My small town church recently launched its second location. To make sure the campus has the same look and feel as our central campus, as well as a healthy leadership presence, we’ve been rotating the church staff from campus to campus.
This has accomplished our goal. However, there was one major flaw in this strategy; it was very difficult to make relationships.
For example, you might meet a new couple on one Sunday, but the next Sunday you were at a different location. It would be at least two weeks before you see them again, and if they happen to miss a Sunday, it could be a month.
Relationships depend on consistency, which was one thing we lacked. No consistency, no connection, that’s a major problem.
My church has always thrived on connections, so as soon as we saw that slipping we knew we had to make a change.

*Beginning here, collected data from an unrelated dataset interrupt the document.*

(** The input in the scratch directory: its size and its name. *)
Definition acquire_input (src : input_source) (inputTmp : string) : Handler (result error (Z * string)) :=
  match src with
  | FromS3 url =>
      e ← download url inputTmp;
      match e with
      | Some e => mret (Err e)
      | None =>
          size ← lift (fileSize inputTmp);
          if MaxInputBytes s <? size then mret (Err (EConv (NewInputTooLarge size (MaxInputBytes s))))
          else mret (Ok (size, match S3.ParseURL url with Ok (_, key) => basename key | Err _ => "" end))
      end
  | FromUpload u =>
      n ← lift (streamUploadToFile u inputTmp (MaxInputBytes s));
      mret (match n with Ok n => Ok (n, Filename u) | Err e => Err (EConv e) end)
  end.

(** A CSV file becomes a spreadsheet; when that fails it stays what it is. *)
Definition normalize_csv (inputTmp name : string) (size : Z) : IO (result Error Z) :=
  if CSVInput.IsCSVFilename name then
    c ← os_open inputTmp;
    match c with
    | None => mret (Ok size)
    | Some csv =>
        match CSVInput.CSVBytesToXLSXBytes (bytes csv) with
        | Err _ => mret (Ok size)
        | Ok xlsx =>
            if MaxInputBytes s <? str_len xlsx then mret (Err (NewInputTooLarge (str_len xlsx) (MaxInputBytes s)))
            else os_write_file inputTmp xlsx;; mret (Ok (str_len xlsx))
        end
    end
  else mret (Ok size).

(** The file the loaders see: named after the format, or after the extension of
    the upload where the loader goes by it. *)
Definition input_suffix (fmtName : DispatchFormat) (name : string) : string :=
  if existsb (String.eqb (extOf name)) extHintFormats && contains name "." then extOf name else fmtName.

(** Size check, CSV, detection: the format. *)
Definition detect_input (inputTmp name : string) (size : Z) : IO (result Error DispatchFormat) :=
  if size =? 0 then mret (Err (NewMissingFile "file is empty"))
  else
    n ← normalize_csv inputTmp name size;
    match n with
    | Err e => mret (Err e)
    | Ok size =>
        head ← readHead inputTmp (minI64 size 512);
        Probe.DetectFormat (default [] head) inputTmp name
    end.

(** ** The producers *)

(** One conversion of the pipeline. *)
Definition run_job (r : Request) (inputPath : string) (format : FormatName) (opts : ConversionOptions) (scratchDir : string)
    (dst : Sink) : Handler (option error) := λ sv,
  let cv := Orchestrator.mkConversion s (cache env) (rid r) inputPath format opts scratchDir dst (environ env)
    (new_pool tools) (qpdf tools) (sha256_hex tools) (open_error tools) (process_id tools) (random tools)
    (blocks tools) (now env) in
  let '(res, st) := Orchestrator.ConvertJob cv
    (Orchestrator.mkSt (wd sv) (Orchestrator.mkCounters 0 0 0) (jobs sv) (ticks sv)) in
  let sv := mkServer (Orchestrator.world st) (limiter sv) (slots sv) (activeJobs sv) (licenseMgr sv) (recent sv)
    (Orchestrator.progress st) (s3_calls sv) (Orchestrator.tick st) in
  match res with
  | Returned (Ok _) => (Done None, sv)
  | Returned (Err e) => (Done (Some e), sv)
  | Stuck => (Hung, sv)
  end.

(** A conversion that has its PDF in a file before anything is sent. *)
Definition stream_file (r : Request) (rate : headers) (di : dispatchInfo) (scratchDir : string) (pdf : result Error string)
    : Handler unit :=
  match pdf with
  | Err e =>
      lift (os_remove_all scratchDir);;
      recordConversion env r di "failed" (errCode (EConv e)) 0;;
      reject env r e
  | Ok path => finishStream env r di (stream_headers r rate di) scratchDir (λ dst, lift (copyPDF (blocks tools) path dst))
  end.

Definition html_refused : Error :=
  NewUnsupportedFormat "html" Probe.AcceptedUploadFormats
    "use /v1/convert/html/gotenberg or /v1/convert/html/aspose for HTML inputs".

Definition dispatch (r : Request) (rate : headers) (di : dispatchInfo) (opts : ConversionOptions)
    (inputPath scratchDir : string) (fmtName : DispatchFormat) : Handler unit :=
  if existsb (String.eqb fmtName) libreofficeFormats then
    pdf ← lift (LibreOffice.ConvertToPDF inputPath (scratchDir +:+ "/lo_out") (ChunkTimeoutSeconds s));
    stream_file r rate di scratchDir pdf
  else if String.eqb fmtName DispatchEML then
    pdf ← lift (Email.ConvertToPDF s inputPath (scratchDir +:+ "/email_out"));
    stream_file r rate di scratchDir pdf
  else if String.eqb fmtName DispatchHTML then
    stream_file r rate di scratchDir (Err html_refused)
  else
    finishStream env r di (stream_headers r rate di) scratchDir (run_job r inputPath fmtName opts scratchDir).

(** ** The handler *)

(** An error after the scratch directory was made. *)
Definition clean_up (r : Request) (scratchDir : string) (e : error) : Handler unit :=
  lift (os_remove_all scratchDir);; respond env r e.

Definition with_input (r : Request) (rate : headers) (di : dispatchInfo) (opts : ConversionOptions)
    (src : input_source) (scratchDir : string) : Handler unit :=
  let inputTmp := scratchDir +:+ "/input.tmp" in
  input ← acquire_input src inputTmp;
  match input with
  | Err e => clean_up r scratchDir e
  | Ok (size, name) =>
      fmtName ← lift (detect_input inputTmp name size);
      match fmtName with
      | Err e => clean_up r scratchDir (EConv e)
      | Ok fmtName =>
          let di := mkInfo (t0 di) (source di) name fmtName "" (s3Out di) in
          let inputPath := scratchDir +:+ "/input." +:+ input_suffix fmtName name in
          ok ← lift (os_rename inputTmp inputPath);
          if ok : bool then dispatch r rate di opts inputPath scratchDir fmtName
          else clean_up r scratchDir (EConv (render_error ("rename input: " +:+ os_error "rename" inputTmp)))
      end
  end.

(** License, input and output; then the scratch directory and what follows. *)
Definition convert_in_slot (r : Request) (rate : headers) (started : Time) : Handler unit :=
  let s3in := trim_space (FormValue r "s3_input") in
  let s3out := trim_space (FormValue r "s3_output") in
  let optionsStr := if String.eqb (FormValue r "options") "" then "{}" else FormValue r "options" in
  expired ← is_expired env;
  match expired with
  | Err _ => reject env r (NewLicenseExpired "")
  | Ok true => exp ← expired_on env; reject env r (NewLicenseExpired exp)
  | Ok false =>
      match select_input r s3in s3out with
      | Err e => reject env r e
      | Ok src =>
          match select_output r s3out with
          | Err e => reject env r e
          | Ok out =>
              let scratchDir := joinScratch (ScratchDir s) (rid r) in
              ok ← lift (os_mkdir_all scratchDir);
              if ok : bool then
                with_input r rate
                  (mkInfo started (if String.eqb s3in "" then "ui" else "cross") "" "" "" out)
                  (parseOptions optionsStr) src scratchDir
              else reject env r (render_error ("scratch mkdir: " +:+ os_error "mkdir" scratchDir))
          end
      end
  end.

Definition convert (r : Request) : Handler unit :=
  started ← clock env;
  rate ← check_rate env r;
  match rate with
  | None => mret ()
  | Some rate => with_slot env r (convert_in_slot r rate started)
  end.
End convert.

(** ** Theorems: the slot *)

Section slots.
Context `{FloatFormat} `{GoArch} `{PrintTable} `{UnicodeTables} `{JSONFloats} `{OSErrors}.
Context `{Worker.Workers} `{Probe.Readers} `{CSVInput.ZipWriter} `{LibreOffice.Soffice} (env : Env) (tools : Tools).

Lemma slots_run_job r input format opts dir dst : hrel same_slots (run_job env tools r input format opts dir dst).
Proof.
  intros sv. unfold run_job. destruct (Orchestrator.ConvertJob _ _) as [[[res|e]|] st]; done.
Qed.
Lemma slots_stream_file r rate di dir pdf : hrel same_slots (stream_file env tools r rate di dir pdf).
Proof. unfold stream_file, reject. handler. Qed.
#[local] Hint Resolve slots_run_job slots_stream_file : handler.

Lemma slots_dispatch r rate di opts input dir fmtName : hrel same_slots (dispatch env tools r rate di opts input dir fmtName).
Proof. unfold dispatch. handler. Qed.
Lemma slots_acquire_input src tmp : hrel same_slots (acquire_input env src tmp).
Proof. unfold acquire_input, download. handler. Qed.
Lemma slots_clean_up r dir e : hrel same_slots (clean_up env r dir e).
Proof. unfold clean_up. handler. Qed.
#[local] Hint Resolve slots_dispatch slots_acquire_input slots_clean_up : handler.

Lemma slots_with_input r rate di opts src dir : hrel same_slots (with_input env tools r rate di opts src dir).
Proof. unfold with_input. handler. Qed.
#[local] Hint Resolve slots_with_input : handler.

Lemma slots_in_slot r rate t : hrel same_slots (convert_in_slot env tools r rate t).
Proof. unfold convert_in_slot, reject. handler. Qed.

Lemma balanced_convert r : balanced env (convert env tools r).
Proof.
  unfold convert. apply balanced_after; [apply slots_clock|]. intros started.
  apply balanced_after; [apply slots_check_rate|]. intros [rate|].
  - apply with_slot_balanced, slots_in_slot.
  - intros sv Hle. by split.
Qed.

(** A conversion takes a slot only when there is one and gives it back however
    it ends, by an answer, an error or a panic; only one that waits for ever
    keeps its slot. *)
Theorem convert_balanced r : balanced env (convert env tools r).
Proof. apply balanced_convert. Qed.
End slots.

(** ** Theorems: the answer *)

Section answers.
Context `{FloatFormat} `{GoArch} `{PrintTable} `{UnicodeTables} `{JSONFloats} `{OSErrors}.
Context `{Worker.Workers} `{Probe.Readers} `{CSVInput.ZipWriter} `{LibreOffice.Soffice} (env : Env) (tools : Tools).

(** The response belongs to the handler: no process and no pool writes on it. *)
Record others_quiet : Prop := {
  oq_workers : ∀ argv limit, quiet (Worker.exec argv limit);
  oq_soffice : ∀ argv limit, quiet (LibreOffice.run_soffice argv limit);
  oq_new_pool : ∀ forked format n, quiet (new_pool tools forked format n);
  oq_pool : ∀ forked format n w pool w', new_pool tools forked format n w = (Ok pool, w') →
    (∀ c dir, quiet (Orchestrator.pool_render pool c dir)) ∧ quiet (Orchestrator.pool_close pool)
}.
Context (Hquiet : others_quiet) (r : Request) (recs : Recent.RecentStore).

Lemma quiet_detect m path name : quiet (Probe.DetectFormat m path name).
Proof. unfold Probe.DetectFormat, Probe.inspectOOXMLPath, Probe.zip_open, Probe.classifyOLE2. quiet. Qed.
Lemma quiet_detect_input tmp name size : quiet (detect_input env tmp name size).
Proof. pose proof quiet_detect. unfold detect_input, normalize_csv, readHead. quiet. Qed.
Lemma quiet_libreoffice input dir t : quiet (LibreOffice.ConvertToPDF input dir t).
Proof.
  pose proof (oq_soffice Hquiet). unfold LibreOffice.ConvertToPDF, LibreOffice.run_and_find, LibreOffice.runWithTimeout,
    LibreOffice.find_pdf. quiet.
Qed.
Lemma quiet_email st input dir : quiet (Email.ConvertToPDF st input dir).
Proof.
  pose proof (oq_workers Hquiet). unfold Email.ConvertToPDF, Email.count_and_render, Email.render_pages, Email.runWorker,
    Worker.RunWorker, Worker.runWorkerBin. quiet.
Qed.
#[local] Hint Resolve quiet_detect_input quiet_libreoffice quiet_email : quiet.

So, we’re implementing some changes that will get us in front of the same people week to week, but getting in front of people isn’t enough.
- Is this person real?
One of the greatest hurdles we have to jump over with unchurched or dechurched people is the perception that Christians tend to be fake. They act one way inside the church but quite another outside. Many of us have been so concerned with impressing each other with how righteous we are that we’ve totally alienated those outside the church. Before someone wants to connect with you, they need to know that you’re real. They want to know that you share their struggles as well as their desires.
- Do they care about me?
Once they know you’re real, they want to know you care. Are you hugging them because you’re a greeter, or are you genuinely glad to see them? Do you make it a priority to remember names? This goes a long way in showing you care, and you get double points for remembering their kids names. Are you engaging in conversation to find out more about them, or are you just looking for the next hand to shake? Showing you care takes time. It doesn’t happen over night. Care is an investment, and it’s an investment worth making.
- Can I trust them?
Once they know you’re real and you truly care, people may still be hesitant to connect until you answer the last question. Can they trust you? I believe we have to be the most skeptical country in the world. The media provides a constant stream of how the world has lied to us and done us wrong. To say we don’t trust easily is an understatement. It’s going to take time, but it can be done. The best way to gain trust is to do what you say you’re going to do and be who you are.
After you’ve answered these three questions, a connection is made that is not easily broken. These are the people you will see step up to become your best volunteers, group leaders, and trusted friends.
It takes some work up front, but the benefits to answering these questions can last a lifetime.